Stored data
(** ** The units of one file have distinct target lines *)

Module Targets.
Import AIHealer Spec Grouping Invariants.

Lemma separated_tail g gs : separated (g :: gs) -> separated gs.
Proof. intros H i g1 g2 H1 H2. by apply (H (S i)). Qed.

Lemma head_le_last (g : list Vulnerability) v a :
  StronglySorted le_line g -> head g = Some v -> last g = Some a ->
  line v <= line a.
Proof.
  destruct g as [|w g]; intros Hs Hv Ha; simplify_eq/=.
  apply StronglySorted_inv in Hs as [_ Hall].
  destruct g as [|x g]; simplify_eq/=; [lia|].
  rewrite Forall_forall in Hall. apply Hall.
  by apply last_Some_elem_of.
Qed.

Lemma primary_lines_sorted gs :
  Forall good_group gs -> Forall (StronglySorted le_line) gs -> separated gs ->
  Sorted Z.lt (primary_lines gs).
Proof.
  induction gs as [|g gs IH]; intros Hg Hs Hsep; [constructor|].
  apply Forall_cons in Hg as [[Hne _] Hg]. apply Forall_cons in Hs as [Hsg Hs].
  destruct g as [|v others]; [done|].
  rewrite primary_lines_cons. simpl. constructor.
  - apply IH; [done|done|by eapply separated_tail].
  - destruct gs as [|g2 gs]; [constructor|].
    apply Forall_cons in Hg as [[Hne2 _] _].
    destruct g2 as [|v2 others2]; [done|].
    rewrite primary_lines_cons. simpl. constructor.
    destruct (last (v :: others)) as [a|] eqn:Ha.
    + assert (3 < line v2 - line a) by (by apply (Hsep 0%nat (v :: others) (v2 :: others2))).
      pose proof (head_le_last (v :: others) v a Hsg eq_refl Ha). lia.
    + by apply last_None in Ha.
Qed.

Lemma lt_sorted_NoDup (l : list Z) : Sorted Z.lt l -> NoDup l.
Proof.
  intros Hs. apply Sorted_StronglySorted in Hs; [|intros ???; lia].
  induction Hs as [|x l Hs IH Hall]; constructor; [|done].
  intros Hin. rewrite Forall_forall in Hall.
  specialize (Hall x Hin). lia.
Qed.

(** No two units of [_group_vulnerabilities] have the same primary line. *)
Lemma group_targets_distinct vs : NoDup (primary_lines (_group_vulnerabilities vs)).
Proof.
  destruct (group_spec vs) as (Hcat & Hg & Hsep).
  apply lt_sorted_NoDup, primary_lines_sorted; [done| |done].
  apply concat_sorted_groups. rewrite Hcat. apply sorted_sorted.
Qed.

(** The primary finding of a unit is its lowest line. *)
Lemma primary_is_lowest vs g p v :
  g ∈ _group_vulnerabilities vs -> head g = Some p -> v ∈ g -> line p <= line v.
Proof.
  intros Hg Hp Hv.
  destruct (group_spec vs) as (Hcat & _ & _).
  pose proof (sorted_sorted vs) as Hs. rewrite <- Hcat in Hs.
  apply concat_sorted_groups in Hs. rewrite Forall_forall in Hs.
  specialize (Hs g Hg).
  destruct g as [|w g]; simplify_eq/=.
  apply StronglySorted_inv in Hs as [_ Hall].
  apply elem_of_cons in Hv as [->|Hv]; [lia|].
  rewrite Forall_forall in Hall. by apply Hall.
Qed.

End Targets.

(** ** Reading back what was written *)

Module Lines.
Import AIHealer Spec Strings.

Lemma eqb_LF c : Ascii.eqb c LF = true <-> c = LF.
Proof. apply Ascii.eqb_eq. Qed.

Lemma split_lines_concat_id s : concat (split_lines s) = s.
Proof.
  induction s as [|c s IH]; simpl; [done|].
  destruct (Ascii.eqb c LF); simpl; [by rewrite IH|].
  destruct (split_lines s) as [|l ls]; simpl in *; by rewrite <- IH.
Qed.

Lemma terminated_cons c l : c <> LF -> terminated l -> terminated (c :: l).
Proof.
  intros Hc (body & -> & Hb). exists (c :: body). split; [done|].
  rewrite not_elem_of_cons. split; [congruence|done].
Qed.

Lemma unterminated_cons c l : c <> LF -> LF ∉ l -> unterminated (c :: l).
Proof. intros Hc Hl. split; [done|]. rewrite not_elem_of_cons. split; [congruence|done]. Qed.

Lemma split_lines_proper s : proper_lines (split_lines s).
Proof.
  induction s as [|c s IH]; simpl; [done|].
  destruct (Ascii.eqb c LF) eqn:E.
  - apply eqb_LF in E as ->.
    assert (terminated [LF]) by (exists []; split; [done|apply not_elem_of_nil]).
    simpl. destruct (split_lines s); [by left|done].
  - assert (c <> LF) by (intros ->; by rewrite Ascii.eqb_refl in E).
    destruct (split_lines s) as [|l ls]; simpl in *.
    + right. apply unterminated_cons; [done|apply not_elem_of_nil].
    + destruct ls as [|l' ls].
      * destruct IH as [Ht | [_ Hu]]; [left; by apply terminated_cons|].
        right. by apply unterminated_cons.
      * destruct IH as [Ht Hp]. split; [by apply terminated_cons|done].
Qed.

Lemma split_lines_terminated l s :
  terminated l -> split_lines (l ++ s) = l :: split_lines s.
Proof.
  intros (body & -> & Hb). induction body as [|c body IH]; simpl.
  - done.
  - apply not_elem_of_cons in Hb as [Hc Hb].
    destruct (Ascii.eqb c LF) eqn:E; [apply eqb_LF in E; congruence|].
    by rewrite IH.
Qed.

Lemma split_lines_unterminated l : unterminated l -> split_lines l = [l].
Proof.
  intros [Hne Hl]. induction l as [|c l IH]; [done|]. simpl.
  apply not_elem_of_cons in Hl as [Hc Hl].
  destruct (Ascii.eqb c LF) eqn:E; [apply eqb_LF in E; congruence|].
  destruct l as [|d l]; [done|]. by rewrite IH.
Qed.

(** Writing entries of that shape and reading them again gives them back. *)
Lemma split_lines_concat ls : proper_lines ls -> split_lines (concat ls) = ls.
Proof.
  induction ls as [|l ls IH]; [done|]. simpl. intros H.
  destruct ls as [|l' ls].
  - simpl. rewrite app_nil_r. destruct H as [Ht | Hu].
    + rewrite <- (app_nil_r l) at 1. by rewrite split_lines_terminated.
    + by apply split_lines_unterminated.
  - destruct H as [Ht Hp]. rewrite split_lines_terminated by done. by rewrite IH.
Qed.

ABOUT THIS EXERCISE ▸ Copy out the range of lines above starting at the line with "terminated l -> split_lines (l" and ending at the line with "(** Writing entries", exactly and including both.

RESULT FOR THIS TASK ▸
  terminated l -> split_lines (l ++ s) = l :: split_lines s.
Proof.
  intros (body & -> & Hb). induction body as [|c body IH]; simpl.
  - done.
  - apply not_elem_of_cons in Hb as [Hc Hb].
    destruct (Ascii.eqb c LF) eqn:E; [apply eqb_LF in E; congruence|].
    by rewrite IH.
Qed.

Lemma split_lines_unterminated l : unterminated l -> split_lines l = [l].
Proof.
  intros [Hne Hl]. induction l as [|c l IH]; [done|]. simpl.
  apply not_elem_of_cons in Hl as [Hc Hl].
  destruct (Ascii.eqb c LF) eqn:E; [apply eqb_LF in E; congruence|].
  destruct l as [|d l]; [done|]. by rewrite IH.
Qed.

(** Writing entries of that shape and reading them again gives them back. *)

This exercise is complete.